(** ** What the issuer expects of the repository

    [inv] is an invariant of the repository and [holds w r] says that it holds
    the record [r].  A commit adds at most the record made from its draft and
    returns a held record of its identity; a lookup returns a held record of its
    run; neither loses the invariant. *)
Class StoreLaws `{NFC} `{JCS} `{RawCanonical} `{Digest} {W : Type} (store : SelectionStore W) (inv : W -> Prop) (holds : W -> Selection -> Prop) : Prop := {
  law_commit : forall now context request w, inv w ->
    let '(res, w') := st_Commit store now context request w in
    inv w' /\
    (forall r, holds w' r -> holds w r \/ exists created expires, NewRecord (cr_Draft request) (cr_IdempotencyIdentityHash request) created expires = Ok r) /\
    (forall receipt, res = Ok receipt -> holds w' (rc_Record receipt) /\
       f_TenantID (sl_Fields (rc_Record receipt)) = cr_TenantID request /\
       sl_IdempotencyIdentityHash (rc_Record receipt) = cr_IdempotencyIdentityHash request);
  law_find : forall now context tenantID runID w, inv w ->
    let '(res, w') := st_FindByRetrievalRunID store now context tenantID runID w in
    inv w' /\ (forall r, holds w' r -> holds w r) /\
    (forall r, res = Ok r -> holds w' r /\ f_TenantID (sl_Fields r) = tenantID /\ f_RetrievalRunID (sl_Fields r) = runID)
}.

Section memory.
Context `{NFC} `{JCS} `{RawCanonical} `{Digest}.

Definition memory_holds (r : SelectionRepository) (record : Selection) : Prop := exists key, byIdempotency r !! key = Some record.

Record memory_inv (r : SelectionRepository) : Prop := mk_memory_inv {
  mi_indexed : indexed r;
  mi_tenant : forall t id record, byIdempotency r !! (t, id) = Some record -> f_TenantID (sl_Fields record) = t
}.

Lemma commit_tenant r ctx now request :
  memory_inv r -> memory_inv (snd (Commit r ctx now request)).
Proof.
  intros [Hi Ht]. split; [by apply Commit_indexed|]. pose proof (Commit_cases r ctx now request) as Hc. pose proof (eq_refl (Commit r ctx now request)) as Hdef.
  destruct (Commit r ctx now request) as [res r'] eqn:Ec. destruct Hc as [->|(rec & -> & _ & _ & _ & _ & _ & Hn & Hii & _)]; [done|].
  cbn [snd]. intros t id record. rewrite Hii. intros [[[= <- <-] <-]|[_ Hl]]%lookup_insert_Some; [|by eapply Ht].
  destruct (NewRecord_inv _ _ _ _ _ Hn) as (_ & _ & _ & Hr & _). rewrite Hr. cbn [sl_Fields].
  unfold Commit in Ec. destruct ctx; [done|]. unfold failed in Ec. destruct (ValidateCommitRequest request) as [[]|] eqn:Ev; [|done].
  unfold ValidateCommitRequest in Ev. destruct (_ || _) eqn:E in Ev; [done|]. autorewrite with goboolsimpl in E. by destruct_and!.
Qed.

#[export] Instance memory_laws : StoreLaws memory_store memory_inv memory_holds.
Proof.
  split.
  - intros now context request r Hi. cbn [memory_store st_Commit]. pose proof (commit_tenant r (ctx_err context) now request Hi) as Hi'.
    pose proof (Commit_cases r (ctx_err context) now request) as Hc. destruct (Commit r _ now request) as [res r'] eqn:Ec. cbn [snd] in Hi'.
    split_and!; [done| |].
    + intros rec [k Hk]. destruct Hc as [->|(new & _ & _ & _ & _ & _ & _ & Hn & Hii & _)]; [left; by exists k|].
      rewrite Hii in Hk. apply lookup_insert_Some in Hk as [[_ <-]|[_ Hk]]; [right; by eexists _, _|left; by exists k].
    + intros receipt ->. destruct (Commit_stored _ _ _ _ _ _ (mi_indexed _ Hi) Ec) as (Hs & _ & Hid & _). split_and!; [by eexists|by eapply mi_tenant|done].
  - intros now context t id r Hi. cbn [memory_store st_FindByRetrievalRunID]. split_and!; [done|done|]. intros rec Hf.
    unfold Selection.FindByRetrievalRunID, find_in in Hf. destruct (ctx_err context); [done|]. destruct (_ || _); [done|].
    destruct (byRun r !! (t, id)) as [x|] eqn:Er; [|done]. destruct (negb _); [done|]. destruct (failed _); [done|]. injection Hf as ->.
    destruct (ix_run _ (mi_indexed _ Hi) _ _ _ Er) as [Hrun Hb]. split_and!; [by eexists|by eapply mi_tenant|done].
Qed.
End memory.

(** ** Histories of calls *)
Inductive IssuerCall :=
| CallIssue (now : gotime) (context : nat -> ctx_status) (run : Run) (documents : list Document)
| CallFind (now : gotime) (context : nat -> ctx_status) (tenantID runID : string).

Section history.
Context `{NFC} `{JCS} `{RawCanonical} `{Digest}.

● ● ● ● ●

=== AIM OF THE EXERCISE ===
What is the number of lines in the records that include the word "StoreLaws"? Answer with that number only.

=== SOLVED EXERCISE ===
2